Business Day

Fitch lowers ratings of five local banks

- Moyagabe Maake Staff Writer

Fitch Ratings has revised its view of the creditwort­hiness of five banking groups, as well as utility Eskom and mobile provider MTN, in line with its downgrade of SA’s local and foreign currency debt last week.

The ratings agency changed the issuer default ratings on Absa Bank, FirstRand Bank, Investec Bank, Nedbank and Standard Bank to BB+, the first rung in the junk basket.

It also downgraded the ratings of their respective holding companies, except that of the FirstRand group, to the same notch. This matches its rating on SA government debt.

“The deteriorat­ion in sovereign creditwort­hiness brings increased risks to the banking sector,” said Fitch analyst Andrew Parkinson. “Higher borrowing costs for the sovereign will translate into further pressure on economic growth, which is likely to result in deteriorat­ion of banks’ financial metrics.”
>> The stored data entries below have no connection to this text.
Lemma Epoll_Add_total fd m e : ∃ r e', Epoll_Add fd m e = (r, e') ∧ (r = Ok tt ∨ r = Throw RuntimeError).
Proof.
  unfold Epoll_Add, ecall, zoom, syscall, check, mbind, M_bind, get. simpl.
  destruct (sys_epoll_ctl_add _ fd m (ekern e)) as [[x|[]] k']; eexists _, _; (split; [reflexivity|auto]).
Qed.

(** Accepting returns or throws. *)
Lemma ProcessNewConnection_fine e : fine e (Server_ProcessNewConnection e).
Proof.
  assert (∃ r e', Server_ProcessNewConnection e = (r, e') ∧ (r = Ok tt ∨ r = Throw RuntimeError)) as (r & e' & -> & [->| ->]);
    [|done..].
  unfold Server_ProcessNewConnection, Server_Accept, ecall, zoom, syscall, check.
  unfold mbind, M_bind, get, mret, M_ret, throw.
  destruct (sys_accept _ _) as [[x|[[fd addr] p]] k1]; [eauto|]. destruct (lib_inet_ntop addr); [eauto|].
  simpl. case_bool_decide; [eauto|]. unfold modify. simpl.
  edestruct (Echo_SetNonBlocking_frame fd) as (k2 & -> & _).
  edestruct (Epoll_Add_total fd) as (r & e4 & -> & [->| ->]); [|eauto].
  unfold gets, SessionManager_NewConnection, VerifySessionNotExist, mbind, M_bind, get. destruct (decide _); eauto.
Qed.

Lemma CanRead_fine fd id e :
  echo_inv e → conns e !! fd = Some id → fine e (SessionManager_CanRead read_fuel id e).
Proof.
  intros Hi Hfd. destruct (einv_conns e Hi fd id Hfd) as (_ & _ & s & Hs & _).
  pose proof (CanRead_eq read_fuel fd id s e Hi Hfd Hs) as Heq. cbv zeta in Heq.
  destruct (read_all _ _ _ fd [] (ekern e)) as [[[t eof]|x| |] k'] eqn:E.
  - destruct (feed_text_ok t (s_input s) (s_output s)) as (i & o & Ht). rewrite Ht in Heq. by rewrite Heq.
  - by rewrite Heq.
  - unfold EchoMain.fine. rewrite Heq. exists e, fd, id. split; [apply rtc_refl|]. split; [done|]. split; [done|].
    destruct (read_all_undef _ _ _ _ _ _ E) as (bs & k0 & ? & ? & ?). by exists bs, k0.
  - unfold EchoMain.fine. rewrite Heq. exists e, fd, id. split; [apply rtc_refl|]. split; [done|]. split; [done|]. by rewrite E.
Qed.

Lemma CanWrite_fine fd id e :
  echo_inv e → conns e !! fd = Some id → fine e (SessionManager_CanWrite id e).
Proof.
  intros Hi Hfd. destruct (einv_conns e Hi fd id Hfd) as (_ & _ & s & Hs & _).
  destruct (CanWrite_cases fd id s e Hi Hfd Hs) as (r & e' & -> & Hr). by destruct r.
Qed.

Lemma flag_fine l n b fd (f : Z → M (Echo K) unit) e :
  (∀ id e, good l n e → conns e !! fd = Some id → fine e (f id e)) →
  (∀ e, 0%Z ∉ sessions e → f 0%Z e = (Throw RuntimeError, e)) →
  good l n e → fine e (when b (id ← conns_at fd; f id) e).
Proof.
  intros Hf H0 Hg. destruct b; [|done]. simpl. unfold conns_at, mbind, M_bind, get. destruct (conns e !! fd) as [id|] eqn:E.
  - by apply Hf.
  - unfold modify, mret, M_ret. rewrite H0; [done|]. simpl. apply zero_no_session, Hg.
Qed.

Lemma flag_moves b fd (f : Z → M (Echo K) unit) e e' :
  (∀ id, conns e !! fd = Some id → f id e = (Ok tt, e') → loop_move read_fuel e e') →
  (∀ e, 0%Z ∉ sessions e → f 0%Z e = (Throw RuntimeError, e)) →
  echo_inv e → when b (id ← conns_at fd; f id) e = (Ok tt, e') → moves e e'.
Proof.
  intros Hf H0 Hi. destruct b; simpl; [|intros [= ->]; apply rtc_refl].
  unfold conns_at, mbind, M_bind, get. destruct (conns e !! fd) as [id|] eqn:E.
  - intros H. apply rtc_once. by apply (Hf id).
  - unfold modify, mret, M_ret. rewrite H0; [done|]. simpl. by apply zero_no_session.
Qed.

Lemma ProcessEvent_split fd mask e :
  Server_ProcessEvent read_fuel fd mask e =
  if bool_decide (conns e !! fd = None) then (Throw RuntimeError, e)
  else
    (when (has_flag mask EPOLLIN) (id ← conns_at fd; SessionManager_CanRead read_fuel id);;
     when (has_flag mask EPOLLOUT) (id ← conns_at fd; SessionManager_CanWrite id);;
     when (has_flag mask EPOLLERR) (id ← conns_at fd; SessionManager_ErrorOccurred id)) e.
Proof. unfold Server_ProcessEvent. unfold mbind at 1, M_bind at 1, get. by case_bool_decide. Qed.

(** The three callbacks of an event, one after the other. *)
Lemma ProcessEvent_fine l n fd mask e :
  good l n e → fine e (Server_ProcessEvent read_fuel fd mask e) ∧
  ∀ e', Server_ProcessEvent read_fuel fd mask e = (Ok tt, e') → moves e e'.
Proof.
  intros Hg. rewrite ProcessEvent_split. case_bool_decide; [by split|].
  pose proof (callbacks_zero (K := K) read_fuel) as H0.
  assert (∀ b e e', good l n e → when b (id ← conns_at fd; SessionManager_CanRead read_fuel id) e = (Ok tt, e') →
    moves e e' ∧ good l n e') as Hread.
  { intros b e0 e1 Hg0 Hr. split.
    - eapply flag_moves; [intros ?; by eapply lm_read|intros; by apply H0|apply Hg0|exact Hr].
    - eapply flag_good; [intros; by eapply CanRead_good|apply H0|done|exact Hr]. }
  assert (∀ b e e', good l n e → when b (id ← conns_at fd; SessionManager_CanWrite id) e = (Ok tt, e') →
    moves e e' ∧ good l n e') as Hwrite.
  { intros b e0 e1 Hg0 Hr. split.
    - eapply flag_moves; [intros ?; by eapply lm_write|intros; by apply H0|apply Hg0|exact Hr].
    - eapply flag_good; [intros; by eapply CanWrite_good|apply H0|done|exact Hr]. }
  split.
  - apply fine_bind.
    { apply flag_fine with l n; [|intros; by apply H0|done]. intros id e1 [Hi _]. by apply CanRead_fine. }
    intros [] e1 [Hm1 Hg1]%Hread; [|done]. split; [done|]. apply fine_bind.
    { apply flag_fine with l n; [|intros; by apply H0|done]. intros id e2 [Hi _]. by apply CanWrite_fine. }
    intros [] e2 [Hm2 Hg2]%Hwrite; [|done]. split; [done|].
    apply flag_fine with l n; [|intros; by apply H0|done].
    intros id e3 Hg3 Hfd. by destruct (ErrorOccurred_good l n fd id e3 Hg3 Hfd) as (e4 & -> & _).
  - intros e' H1. apply bind_inv_ok in H1 as ([] & e1 & [Hm1 Hg1]%Hread & H1); [|done].
    apply bind_inv_ok in H1 as ([] & e2 & [Hm2 Hg2]%Hwrite & H1); [|done].
    etrans; [exact Hm1|]. etrans; [exact Hm2|].
    eapply flag_moves; [intros ?; by eapply lm_error|intros; by apply H0|apply Hg2|exact H1].
Qed.

Lemma ProcessEvents_fine l evs n e :
  good l n e → (n + Z.of_nat (length evs) < 2 ^ 64)%Z → fine e (Server_ProcessEvents read_fuel evs e) ∧
  ∀ e', Server_ProcessEvents read_fuel evs e = (Ok tt, e') → moves e e'.
Proof.
  unfold Server_ProcessEvents. revert n e. induction evs as [|ev evs IH]; intros n e Hg Hb.
  { split; [done|]. intros e' [= ->]. apply rtc_refl. }
  cbn [length for_each] in *.
  assert (∀ e1, (e ← get; if (ev.1 =? elistenFd e)%Z then Server_ProcessNewConnection
      else Server_ProcessEvent read_fuel ev.1 ev.2) e = (Ok tt, e1) →
    moves e e1 ∧ ∃ n1, good l n1 e1 ∧ (n1 ≤ n + 1)%Z) as Hstep.
  { intros e1 H1. unfold mbind, M_bind, get in H1. destruct (_ =? _)%Z.
    - split; [by apply rtc_once, lm_accept|]. exists (n + 1)%Z. split; [|lia]. eapply ProcessNewConnection_good; eauto. lia.
    - split; [by eapply ProcessEvent_fine|]. exists n. split; [|lia]. by eapply ProcessEvent_good. }
  split.
  - apply fine_bind.
    + unfold mbind, M_bind, get. destruct (_ =? _)%Z; [apply ProcessNewConnection_fine|by eapply ProcessEvent_fine].
    + intros [] e1 (Hm & n1 & Hg1 & Hn1)%Hstep. split; [done|]. apply (IH n1); [done|lia].
  - intros e' H1. apply bind_inv_ok in H1 as ([] & e1 & (Hm & n1 & Hg1 & Hn1)%Hstep & H1).
    etrans; [exact Hm|]. apply (IH n1); [done|lia|done].
Qed.

(** The loop with a flag that is raised: it ends with everything released, or as [fine] says. *)
Lemma loop_fine flags l n e :
  good l n e → true ∈ flags → (n + Z.of_nat (length flags * MAX_EVENTS) < 2 ^ 64)%Z →
  fine e (Server_loop read_fuel flags e).
Proof.
  revert n e. induction flags as [|b flags IH]; intros n e Hg Hin Hb; [by apply elem_of_nil in Hin|].
  cbn [Server_loop length] in *. unfold MAX_EVENTS in Hb.
  pose proof (Epoll_Wait_good l n TIMEOUT_MS e Hg) as Hw. apply fine_bind.
  { unfold EchoMain.fine. by destruct (Epoll_Wait TIMEOUT_MS e) as [[| | |] ?]. }
  intros evs e1 E1. split; [by eapply rtc_once, lm_wait|].
  rewrite E1 in Hw. destruct Hw as [Hg1 Hlen]. unfold MAX_EVENTS in Hlen. apply fine_bind.
  { unfold when. destruct (0 <? _)%Z; [|done]. apply (ProcessEvents_fine l evs n); [done|lia]. }
  intros [] e2 E2. assert (moves e1 e2 ∧ ∃ n2, good l n2 e2 ∧ (n2 ≤ n + 10)%Z) as (Hm & n2 & Hg2 & Hn2).
  { unfold when in E2. destruct (0 <? _)%Z; [|injection E2 as <-; split; [apply rtc_refl|exists n; split; [done|lia]]].
    split; [apply (ProcessEvents_fine l evs n e1); [done|lia|done]|].
    destruct (ProcessEvents_good read_fuel l evs n e1 e2 Hg1) as (n2 & ? & ?); [lia|done|].
    exists n2. split; [done|lia]. }
  split; [done|]. destruct b.
  - destruct Hg2 as (Hi2 & _). by destruct (Release_ok e2 Hi2) as (e3 & -> & _).
  - apply (IH n2); [done|by apply elem_of_cons in Hin as [|]|unfold MAX_EVENTS; lia].
Qed.

(** The set-up either throws or leaves an empty server that listens, with two descriptors more open. *)
Lemma set_up_good (k : K) :
  watched k = ∅ →
  match set_up (Server_Server k) with
  | (Ok _, e) => good (mkSetup (elistenFd e) (eepollFd e) (fds k ∪ {[elistenFd e; eepollFd e]})) 0 e ∧
      elistenFd e ∉ fds k ∪ {[eepollFd e]}
  | (Throw _, _) => True
  | _ => False
  end.
Proof.
  intros Hk. unfold set_up, Server_Listen, Epoll_Init, Epoll_Add, ecall, zoom, syscall, check.
  unfold mbind, M_bind, get, modify, throw, mret, M_ret. simpl.
  destruct (sys_socket k) as [[e|fd] k1] eqn:E1; [done|]. simpl.
  destruct (sys_bind fd _ k1) as [[e|[]] k2] eqn:E2; [done|]. simpl.
  destruct (sys_listen fd _ k2) as [[e|[]] k3] eqn:E3; [done|]. simpl.
  destruct (sys_epoll_create k3) as [[e|ep] k4] eqn:E4; [done|]. simpl.
  destruct (sys_epoll_ctl_add ep fd _ k4) as [[e|[]] k5] eqn:E5; [done|]. simpl.
  apply socket_fresh in E1 as (Hn1 & Hf1 & _). apply bind_frame in E2 as [Hf2 _]. apply listen_frame in E3 as [Hf3 _].
  apply epoll_create_fresh in E4 as (Hn4 & Hf4 & _). apply ctl_add_ok in E5 as [Hf5 Hw5].
  assert (ep ≠ fd) as Hne by (intros ->; apply Hn4; rewrite Hf3, Hf2, Hf1; set_solver -).
  split; [split_and!; [| |done]|by rewrite not_elem_of_union, not_elem_of_singleton].
  - split; simpl; try done. rewrite Hw5. set_solver.
  - split; simpl; try done. by rewrite dom_empty_L, (right_id_L ∅ (∪)), Hf5, Hf4, Hf3, Hf2, Hf1, (assoc_L (∪)).
Qed.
He said asset quality, funding and liquidity were among the metrics affected by its move on SA’s sovereign ratings and that it would have to build higher capital buffers to meet higher risk.
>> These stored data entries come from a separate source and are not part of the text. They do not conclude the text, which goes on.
(** * EncryptedHighLow: settlement state machine

    A shallow embedding of [contracts/EncryptedHighLow.sol] and the
    properties of its game ledger and settlement engine.

    Conventions of the embedding:
    - [uint256], [uint8], [address] and [bytes32] values are natural numbers
      ([N]);
      Solidity 0.8 checked arithmetic is written out ([checked_add] reverts
      with [Panic] on overflow);
    - Solidity mappings are finite maps ([gmap]) read with a default value
      (the zero value of the struct);
    - a reverting call is [Err e], where [e] names the revert string of the
      source; a revert discards every write of the call, so an entry point is
      a function [Contract -> Result (_ * Contract)];
    - the FHE library, [keccak256], [abi.decode] and the recipients of value
      transfers are collaborators outside the contract: they are taken as
      parameters (class [External], variable [call_value]); a recipient that
      calls back into the contract is a [Script].

    The model comes first, then the vocabulary of the properties (the ledger
    invariant, what a call can never undo, example rounds), then the proofs:
    every successful call is a step that keeps the invariant ([dispatch_ok]),
    and the properties of settlement, of the pot and of the claims follow. *)

From Stdlib Require Import ZArith List Bool Lia.
From stdpp Require Import base option list gmap relations.

Open Scope N_scope.

(** ** Results of calls *)

Inductive Error : Type :=
  | EndTimeTooSoon            (* "end time too soon" *)
  | MinStakeTooLow            (* "min stake too low" *)
  | RewardTooSmall            (* "reward too small" *)
  | RewardFundingMismatch     (* "reward funding mismatch" *)
  | GameNotFound              (* "game not found" *)
  | MatchAlreadyClosed        (* "match already closed" *)
  | SettlementInProgress      (* "settlement in progress" *)
  | CreatorCannotJoin         (* "creator cannot join" *)
  | AlreadyJoined             (* "already joined" *)
  | InsufficientStake         (* "insufficient stake" *)
  | RoundStillActive          (* "round still active" *)
  | AlreadySettled            (* "already settled" *)
  | RevealAlreadyPending      (* "reveal pending" *)
  | NoPendingReveal           (* "no pending reveal" *)
  | DebugDisabled             (* "debug disabled" *)
  | RoundActive               (* "round active" *)
  | MismatchGuesses           (* "mismatch guesses" *)
  | OnlyCreatorCanReveal      (* "only creator can reveal" *)
  | HashMismatch              (* "hash mismatch" *)
  | NotSettled                (* "not settled" *)
  | NotCreator                (* "not creator" *)
  | NotChallenger             (* "not a challenger" *)
  | NotEligible               (* "not eligible" *)
  | AlreadyClaimed            (* "already claimed" *)
  | NothingToClaim            (* "nothing to claim" *)
  | TransferFailed            (* "transfer failed" *)
  | ReentrancyGuardReentrantCall
  | InvalidInputProof         (* FHE.fromExternal rejects the proof *)
  | InvalidKMSSignatures      (* FHE.checkSignatures rejects the proof *)
  | AbiDecodeFailure          (* abi.decode on malformed data *)
  | Panic.                    (* arithmetic overflow, index out of bounds *)

Inductive Result (A : Type) : Type :=
  | Ok (a : A)
  | Err (e : Error).
Arguments Ok {A} a.
Arguments Err {A} e.

Definition bind {A B : Type} (m : Result A) (k : A -> Result B) : Result B :=
  match m with
  | Ok a => k a
  | Err e => Err e
  end.

Notation "x <- m ;; k" := (bind m (fun x => k))
  (at level 100, m at next level, right associativity).
Notation "'require' c 'orelse' e ;; k" := (if c then k else Err e)
  (at level 100, c at next level, e at next level, right associativity).

(** ** Machine integers *)

Abbreviation address := N (only parsing).
Abbreviation bytes32 := N (only parsing).
Abbreviation bytes := (list Byte.byte) (only parsing).

Definition MAX_UINT256 : N := 2 ^ 256 - 1.

Definition checked_add (a b : N) : Result N :=
  if a + b <=? MAX_UINT256 then Ok (a + b) else Err Panic.

Definition MIN_CREATOR_REWARD : N := 1.
Definition MIN_STAKE : N := 1000000000000000.
Definition MIN_DURATION : N := 60.

(** ** Storage *)

Record Participant : Type := {
  choice : bytes32;
  stake : N;
  exists_ : bool;
  won : bool;
  claimed : bool;
  choiceRevealed : bool;
  guessedBig : bool
}.

Record Game : Type := {
  creator : address;
  minStake : N;
  endTime : N;
  createdAt : N;
  rewardPool : N;
  totalPot : N;
  secretNumber : bytes32;
  secretNumberHash : bytes32;
  revealPending : bool;
  settled : bool;
  autoSettleEnabled : bool;
  requestId : N;
  revealedNumber : N;
  numberIsBig : bool;
  winnersCount : N;
  creatorShare : N;
  payoutPerWinner : N;
  creatorBonusRemainder : N;
  creatorClaimed : bool;
  participantList : list address;
  participants : gmap address Participant
}.

Record GameSummary : Type := {
  gs_creator : address;
  gs_minStake : N;
  gs_createdAt : N;
  gs_endTime : N;
  gs_rewardPool : N;
  gs_totalPot : N;
  gs_revealPending : bool;
  gs_settled : bool;
  gs_autoSettleEnabled : bool;
  gs_revealedNumber : N;
  gs_numberIsBig : bool;
  gs_winnersCount : N;
  gs_creatorShare : N;
  gs_payoutPerWinner : N;
  gs_participantCount : N;
  gs_creatorClaimed : bool
}.

Record ParticipantView : Type := {
  pv_stake : N;
  pv_exists : bool;
  pv_won : bool;
  pv_claimed : bool;
  pv_choiceRevealed : bool;
  pv_guessedBig : bool
}.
The market was relatively unmoved by Fitch’s rating, with banking shares – except Investec – rising more than 2% in intraday trading. Investec shed 0.61% of its value.

Debt yields on Nedbank, Absa and Standard Bank were almost unaffected, while Investec’s dollar-denominate­d bond maturing in July rose 19 basis points in intraday trading on Wednesday. At FirstRand, the yield on debt due in April 2020 inched up three basis points on Tuesday, dropping by Wednesday afternoon.